The problem is that the FETCH INTO (in the loop) does not put the value into the variable. I've looked at MYSQL | SP | CURSOR - Fetch cursor into variable return null but the table is already populated.
The transaction table looks like this:
CREATE TABLE `transactionentry` (
`transactionid` bigint(20) NOT NULL AUTO_INCREMENT,
...
PRIMARY KEY (`transactionid`),
...
) ENGINE=InnoDB AUTO_INCREMENT=651 DEFAULT CHARSET=utf8;
The stored procedure:
PROCEDURE `doTxnHouseKeeping`()
BEGIN
-- Loop invariant
DECLARE noEntries INTEGER DEFAULT FALSE;
-- Error codes
DECLARE code CHAR(5) DEFAULT '00000';
DECLARE msg TEXT;
-- Txn vars
DECLARE transactionId BIGINT(20);
DECLARE lastTransactionId BIGINT(20) DEFAULT 0;
-- testing
DECLARE counter INT(11) DEFAULT 0;
DEClARE txnEntryCur CURSOR FOR
SELECT
`transactionid`
FROM
`transactionentry`
LIMIT 1;
DECLARE CONTINUE HANDLER FOR
NOT FOUND SET noEntries = TRUE;
DECLARE EXIT HANDLER FOR
SQLEXCEPTION
BEGIN
GET DIAGNOSTICS CONDITION 1
code = RETURNED_SQLSTATE, msg = MESSAGE_TEXT;
SELECT CONCAT('Error fetching transaction entries code: ', code, ' message: ', msg);
END;
OPEN txnEntryCur;
mainLoop: LOOP
FETCH
txnEntryCur
INTO
transactionId;
IF noEntries THEN
LEAVE mainLoop;
END IF;
IF transactionId IS NOT NULL THEN
INSERT INTO debugTable (`bigintval`) VALUES (transactionId);
ELSE
INSERT INTO debugTable (`strval`) VALUES ('transactionId is NULL');
END IF;
SET counter = counter + 1;
END LOOP mainLoop;
CLOSE txnEntryCur;
SELECT CONCAT("Count: ", counter);
END
Running the stored procedure returns this result:
+--------------------------+
|CONCAT("Count: ", counter)|
+--------------------------+
| Count: 1|
+--------------------------+
The result in the debug table is:
+------------+---------+-----------------------+
|iddebugTable|bigintval| strval|
+------------+---------+-----------------------+
| 1| NULL|"transactionId is NULL"|
+------------+---------+-----------------------+
Which means that the value was not copied in
When running the SQL (as it is in the stored procedure), it returns:
+-------------+
|transactionid|
+-------------+
| 591|
+-------------+
I found the problem and it is weird.

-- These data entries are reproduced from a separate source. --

(** ** One bucket *)

Section Bucket.
Context (rate brst : Z) (Hrate : 0 < rate < 2 ^ 53) (Hbrst : 0 < brst < 2 ^ 53).

(** A bucket that holds [v] (in units of the smallest float). *)
Definition holds (b : rlBucket) (v : Z) : Prop := fin (tokens b) v ∧ v <= brst * unit1.

Definition configured (r : RateLimiter) : Prop := tokensPerSec r = of_int rate ∧ burst r = of_int brst.

Lemma refill_same r b : refill r (lastRefill b) b = b.
Proof. unfold refill. rewrite Z.sub_diag. by replace (fltb (of_int 0) (Seconds 0)) with false by (by vm_compute). Qed.

(** The tokens of a stretch of time, rounding included. *)
Lemma earned d sv :
  0 < d < 2 ^ 63 → fin (Seconds d) sv → 2 ^ 1040 <= sv → 1000000000 * 2 ^ 104 * sv <= (2 ^ 52 + 1) ^ 2 * (d * unit1) →
  ∃ u, fin (fmul (Seconds d) (of_int rate)) u ∧ (unit1 <= sv → unit1 <= u) ∧
    Second * 2 ^ 52 * u <= (2 ^ 52 + 4) * (rate * d * unit1).
Proof.
  intros Hd Hs Hlo Hup. pose proof unit1_pos as Hu. pose proof (of_int_fin rate ltac:(lia)) as Hr.
  assert (Hr1 : unit1 <= rate * unit1) by (rewrite <-(Z.mul_1_l unit1) at 1; apply Z.mul_le_mono_nonneg_r; lia).
  destruct (fmul_upper _ _ _ _ Hs Hr Hlo Hr1) as (u & Hround & Hge & Hmul). exists u.
  assert (H52 : 2 ^ 52 * u <= (2 ^ 52 + 1) * (sv * rate)).
  { apply (Z.mul_le_mono_pos_r _ _ unit1); [done|]. clear - Hmul. lia. }
  assert (H3 : 1000000000 * 2 ^ 104 * (sv * rate) <= (2 ^ 52 + 1) ^ 2 * (rate * d * unit1)).
  { apply (Z.mul_le_mono_nonneg_r _ _ rate) in Hup; [|lia]. clear - Hup. lia. }
  assert (H0 : 0 <= rate * d * unit1) by (apply Z.mul_nonneg_nonneg; [apply Z.mul_nonneg_nonneg|]; lia).
  assert (Hb : Second * 2 ^ 52 * u <= (2 ^ 52 + 4) * (rate * d * unit1)).
  { unfold Second. clear - H52 H3 H0. lia. }
  split_and!; [|done|done]. apply rounded_fin; [done|].
  assert (rate * d * unit1 <= 2 ^ 116 * unit1).
  { apply Z.mul_le_mono_nonneg_r; [lia|]. change (2 ^ 116) with (2 ^ 53 * 2 ^ 63). apply Z.mul_le_mono_nonneg; lia. }
  assert (2 ^ 116 * unit1 < 2 ^ 2098) by (unfold unit1; rewrite <-Z.pow_add_r by lia; apply Z.pow_lt_mono_r; lia).
  unfold Second in Hb. clear - Hb H H1 Hu. lia.
Qed.

(** The refill at [t]: nothing is lost, a second earns a token, and what is
    earned is bounded by the rate. *)
Lemma refill_spec r b v t :
  configured r → holds b v → 0 <= t - lastRefill b < 2 ^ 63 →
  ∃ v', holds (refill r t b) v' ∧ lastRefill (refill r t b) = t ∧ v <= v' ∧
    (Second <= t - lastRefill b → unit1 <= v') ∧
    Second * 2 ^ 52 * v' <= Second * 2 ^ 52 * v + (2 ^ 52 + 4) * (rate * (t - lastRefill b) * unit1) + Second * (brst * unit1).
Proof.
  intros [Ct Cb] [Hf Hv] Hd. pose proof unit1_pos as Hu. pose proof (fin_nonneg _ _ Hf) as Hv0.
  pose proof (of_int_fin brst ltac:(lia)) as HB. pose proof (fin_nonneg _ _ HB) as HB0.
  assert (HB1 : unit1 <= brst * unit1) by (rewrite <-(Z.mul_1_l unit1) at 1; apply Z.mul_le_mono_nonneg_r; lia).
  destruct (Z.eq_dec (t - lastRefill b) 0) as [E|E].
  { replace t with (lastRefill b) by lia. rewrite refill_same. exists v. rewrite Z.sub_diag. unfold Second.
    split_and!; [done|done|lia|lia|lia]. }
  destruct (Seconds_spec (t - lastRefill b) ltac:(lia)) as (sv & Hs & Hs1 & Hs2 & Hs3).
  destruct (earned (t - lastRefill b) sv ltac:(lia) Hs Hs1 Hs3) as (u & Hm & Hu1 & Hu2). pose proof (fin_nonneg _ _ Hm) as Hu0.
  destruct (fadd_spec _ _ _ _ Hf Hm) as (w & Hround & Hlow & Hup).
  assert (Hvw : v <= w) by (eapply Hlow; [exact Hf|lia]). assert (Huw : u <= w) by (eapply Hlow; [exact Hm|lia]).
  assert (Hpos : fltb (of_int 0) (Seconds (t - lastRefill b)) = true).
  { apply (fltb_fin _ 0 _ sv); [done|done|]. pose proof (pow2_pos 1040). lia. }
  unfold refill. rewrite Hpos, Ct, Cb. cbn [lastRefill].
  set (s := fadd (tokens b) _) in *. set (B := brst * unit1) in *.
  assert (Hcap : ∃ v', fin (if fltb (of_int brst) s then of_int brst else s) v' ∧ v' <= B ∧ (v' = B ∨ v' = w) ∧ v' <= w).
  { destruct Hround as [Hs'|[-> Hbig]].
    - destruct (fltb (of_int brst) s) eqn:Hc.
      + apply (fltb_fin _ B _ w) in Hc; [|done..]. exists B. split_and!; [done|lia|by left|lia].
      + exists w. assert (¬ B < w) by (rewrite <-(fltb_fin _ B _ w), Hc by done; done).
        split_and!; [done|lia|by right|lia].
    - assert (Ei : fltb (of_int brst) (S754_infinity false) = true).
      { by destruct (of_int brst) as [[]|[]| |[] ? ?]. }
      rewrite Ei. pose proof (unit1_scale brst ltac:(lia)). exists B. split_and!; [done|lia|by left|lia]. }
  destruct Hcap as (v' & Hv'f & Hv'B & Hor & Hv'w). exists v'. split_and!; [done|done|lia|..].
  - intros Hsec. specialize (Hu1 (Hs2 Hsec)). lia.
  - set (X := rate * (t - lastRefill b) * unit1) in *. clearbody X B. unfold Second in *.
    clear - Hup Hu2 Hv'B Hv'w Hor Hv0 Hu0. lia.
Qed.

Lemma take_spec b v :
  holds b v →
  if v <? unit1 then take b = (false, b)
  else ∃ b', take b = (true, b') ∧ holds b' (v - unit1) ∧ lastRefill b' = lastRefill b.
Proof.
  intros [Hf Hv]. pose proof unit1_pos as Hu. pose proof (fltb_fin _ _ _ _ Hf (of_int_fin 1 ltac:(lia))) as Hlt.
  rewrite Z.mul_1_l in Hlt. unfold take. destruct (Z.ltb_spec v unit1) as [Hl|Hl].
  - apply Hlt in Hl. by rewrite Hl.
  - destruct (fltb (tokens b) (of_int 1)); [assert (v < unit1) by (by apply Hlt); lia|].
    eexists. split; [done|]. split; [|done]. split; [|lia]. apply fsub_one; [done..|].
    apply Z.le_lt_trans with (brst * unit1); [done|]. apply Z.mul_lt_mono_pos_r; lia.
Qed.

(** A bucket on its own, at the times of its calls. *)
Fixpoint grants (r : RateLimiter) (b : rlBucket) (ts : list Z) : Z :=
  match ts with
  | [] => 0
  | t :: ts =>
      let '(ok, b) := take (refill r t b) in
      (if ok then 1 else 0) + grants r b ts
  end.

Fixpoint upto (t : Z) (ts : list Z) (last : Z) : Prop :=
  match ts with
  | [] => t <= last
  | t' :: ts => t <= t' ∧ upto t' ts last
  end.

Lemma upto_le t ts last : upto t ts last → t <= last.
Proof. revert t. induction ts as [|t' ts IH]; intros t; simpl; [done|]. intros [? ?%IH]. lia. Qed.

(** What is granted comes out of the bucket and of the time that passes. *)
Lemma grants_bound r b v ts last :
  configured r → holds b v → upto (lastRefill b) ts last → last - lastRefill b < 2 ^ 63 →
  Second * 2 ^ 52 * (grants r b ts * unit1) <=
  Second * 2 ^ 52 * v + (2 ^ 52 + 4) * (rate * (last - lastRefill b) * unit1) +
  Second * (Z.of_nat (length ts) * (brst * unit1)).
Proof.
  intros Hc. pose proof unit1_pos as Hu. revert b v. induction ts as [|t ts IH]; intros b v Hb Hup Hlast.
  { simpl in *. pose proof (fin_nonneg _ _ (proj1 Hb)).
    assert (0 <= rate * (last - lastRefill b) * unit1) by (apply Z.mul_nonneg_nonneg; [apply Z.mul_nonneg_nonneg|]; lia).
    unfold Second. lia. }
  destruct Hup as [Ht Hts]. pose proof (upto_le _ _ _ Hts) as Htl.
  destruct (refill_spec r b v t Hc Hb ltac:(lia)) as (v' & Hv' & Et & _ & _ & Hle).
  cbn [grants length]. rewrite Nat2Z.inj_succ. pose proof (take_spec _ _ Hv') as Htk.
  set (D := rate * (t - lastRefill b) * unit1) in *.
  assert (E : rate * (last - lastRefill b) * unit1 = rate * (last - t) * unit1 + D) by (unfold D; lia). rewrite E.
  destruct (Z.ltb_spec v' unit1) as [Hlt|Hge].
  - rewrite Htk. specialize (IH _ _ Hv'). rewrite Et in IH. specialize (IH Hts ltac:(lia)).
    clearbody D. clear - IH Hle. lia.
  - destruct Htk as (b' & -> & Hb' & Eb). specialize (IH _ _ Hb'). rewrite Eb, Et in IH.
    specialize (IH Hts ltac:(lia)). clearbody D. clear - IH Hle. lia.
Qed.

(** Calls at one instant. *)
Lemma grants_instant r b v n :
  configured r → holds b v → grants r b (replicate n (lastRefill b)) = Z.min (Z.of_nat n) (v / unit1).
Proof.
  intros Hc. pose proof unit1_pos as Hu. revert b v. induction n as [|n IH]; intros b v Hb; cbn [replicate grants].
  { pose proof (Z.div_pos v unit1 (fin_nonneg _ _ (proj1 Hb)) Hu). simpl. lia. }
  rewrite refill_same. pose proof (take_spec _ _ Hb) as Htk. rewrite Nat2Z.inj_succ.
  destruct (Z.ltb_spec v unit1) as [Hlt|Hge].
  - rewrite Htk, (IH _ _ Hb). rewrite (Z.div_small v) by (split; [apply (fin_nonneg _ _ (proj1 Hb))|done]). lia.
  - destruct Htk as (b' & -> & Hb' & Eb). rewrite <-Eb, (IH _ _ Hb').
    replace (v / unit1) with ((v - unit1) / unit1 + 1); [lia|]. rewrite <-Z.div_add by lia. f_equal. lia.
Qed.

(** The first call at [t] may as well find the bucket refilled. *)
Lemma grants_refilled r b v t ts :
  configured r → holds b v → 0 <= t - lastRefill b < 2 ^ 63 → grants r (refill r t b) (t :: ts) = grants r b (t :: ts).
Proof.
  intros Hc Hb Ht. destruct (refill_spec r b v t Hc Hb Ht) as (v' & _ & E & _). cbn [grants].
  rewrite <-E at 1. by rewrite refill_same.
Qed.

(** ** The limiter's buckets *)

(** What a sequence of calls leaves: every bucket sound, last refilled at a
    call of its key. *)
Definition sound (h : list call) (l : option RateLimiter) : Prop :=
  ∃ r, l = Some r ∧ configured r ∧
    ∀ k b, buckets r !! k = Some b → ∃ v c, holds b v ∧ c ∈ h ∧ who c = k ∧ lastRefill b = read c.

(** The bucket a call works on. *)
Definition bucket_of (r : RateLimiter) (c : call) : rlBucket :=
  default (mkBucket (burst r) (made c)) (buckets r !! who c).

Lemma sound_bucket h r c :
  sound h (Some r) → Forall (λ c', 0 <= read c' <= made c) h → 0 <= made c <= read c → read c < 2 ^ 63 →
  ∃ v, holds (bucket_of r c) v ∧ 0 <= read c - lastRefill (bucket_of r c) < 2 ^ 63.
Proof.
  intros (r' & [= <-] & Hc & Hs) Hh Hm Hr. unfold bucket_of. destruct (buckets r !! who c) as [b|] eqn:E; simpl.
  - apply Hs in E as (v & c' & Hv & Hin & _ & ->). rewrite Forall_forall in Hh. apply Hh in Hin.
    exists v. split; [done|lia].
  - exists (brst * unit1). split; [|lia]. split; [|done]. cbn [tokens]. rewrite (proj2 Hc). apply of_int_fin. lia.
Qed.

(** A call does what [take] and [refill] do to its bucket. *)
Lemma allow_some c r :
  ∃ ok b, take (refill r (read c) (bucket_of r c)) = (ok, b) ∧
    allow c (Some r) = (ok, Some (mkLimiter (tokensPerSec r) (burst r) (<[who c := b]> (buckets r)))).
Proof.
  unfold allow, Allow. fold (bucket_of r c). destruct (take _) as [ok b]. by exists ok, b.
Qed.

Lemma take_holds b v : holds b v → ∃ v', holds (snd (take b)) v' ∧ lastRefill (snd (take b)) = lastRefill b.
Proof.
  intros Hb. pose proof (take_spec _ _ Hb) as Ht. destruct (v <? unit1).
  - rewrite Ht. by exists v.
  - destruct Ht as (b' & -> & ? & ?). by eexists.
Qed.

Lemma sound_step h l c :
  sound h l → Forall (λ c', 0 <= read c' <= made c) h → 0 <= made c <= read c → read c < 2 ^ 63 →
  sound (h ++ [c]) (snd (allow c l)).
Proof.
  intros Hs Hh Hm Hr. destruct Hs as (r & -> & Hc & Hb).
  destruct (sound_bucket h r c) as (v & Hv & Ht); [by exists r|done..|].
  destruct (refill_spec r _ _ _ Hc Hv Ht) as (v' & Hv' & El & _).
  destruct (take_holds _ _ Hv') as (v2 & Hv2 & E2).
  destruct (allow_some c r) as (ok & b & Etk & ->). rewrite Etk in *. simpl in *.
  eexists. split_and!; [done|done|]. cbn [buckets]. intros k b' [[<- <-]|[_ Hk]]%lookup_insert_Some.
  - exists v2, c. split_and!; [done|set_solver|done|congruence].
  - apply Hb in Hk as (v3 & c3 & ? & ? & ? & ?). exists v3, c3. split_and!; [done|set_solver|done..].
Qed.

Lemma sound_after cs :
  ordered 0 cs → sound cs (after (Some (mkLimiter (of_int rate) (of_int brst) ∅)) cs).
Proof.
  induction cs as [|c cs IH] using rev_ind; intros Ho.
  { eexists. split_and!; [done|done|]. cbn [buckets]. intros ? ?. by rewrite lookup_empty. }
  apply ordered_tail in Ho as [Ho (t & Ht & Hreads & Hc)]. unfold after. rewrite foldl_app.
  destruct Hc as (? & ? & _). apply sound_step; [by apply IH| |lia..].
  eapply Forall_impl; [done|]. simpl. lia.
Qed.

End Bucket.

(** The calls of other keys do not touch a bucket. *)
Lemma grants_params r r' b ts :
  tokensPerSec r = tokensPerSec r' → burst r = burst r' → grants r b ts = grants r' b ts.
Proof.
  intros E1 E2. revert b. induction ts as [|t ts IH]; intros b; simpl; [done|].
  assert (Er : refill r t b = refill r' t b) by (unfold refill; by rewrite E1, E2).
  rewrite Er. destruct (take _). by rewrite IH.
Qed.

Definition first_made (k : string) (cs : list call) : Z :=
  default 0 (made <$> head (filter (λ c, who c = k) cs)).

Lemma allowed_grants k cs r :
  allowed k (Some r) cs =
  grants r (default (mkBucket (burst r) (first_made k cs)) (buckets r !! k)) (times k cs).
Proof.
  revert r. induction cs as [|c cs IH]; intros r; [done|]. cbn [allowed].
  destruct (allow_some c r) as (ok & b & Etk & ->). unfold times, first_made in *. rewrite filter_cons.
  cbn [fst snd]. rewrite IH. cbn [buckets burst].
  destruct (decide (who c = k)) as [<-|Hne].
  - rewrite bool_decide_true by done. rewrite lookup_insert_eq. cbn [default fmap list_fmap head option_fmap option_map grants].
    unfold bucket_of in Etk. simpl. rewrite Etk. f_equal. by apply grants_params.
  - rewrite bool_decide_false by done. rewrite lookup_insert_ne by done. simpl. by apply grants_params.
Qed.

It doesn't cause any error and / or exceptions, just doesn't put any values into the variables. The solution is to change the cursor declare statement from:
DECLARE txnEntryCur CURSOR FOR
SELECT
`transactionid`
FROM
`transactionentry`
LIMIT 1;
To:
DECLARE txnEntryCur CURSOR FOR
SELECT
`transactionentry`.`transactionid`
FROM
`transactionentry`
LIMIT 1;
Not even the documentation indicated that it might have been a problem (https://dev.mysql.com/doc/refman/5.7/en/declare-cursor.html)
I only fully qualify the SELECT (and WHERE) part of the SQL statement if I'm selecting from more than one table and thus never picked this up on more complex queries.
I hope this will save someone some time in the future.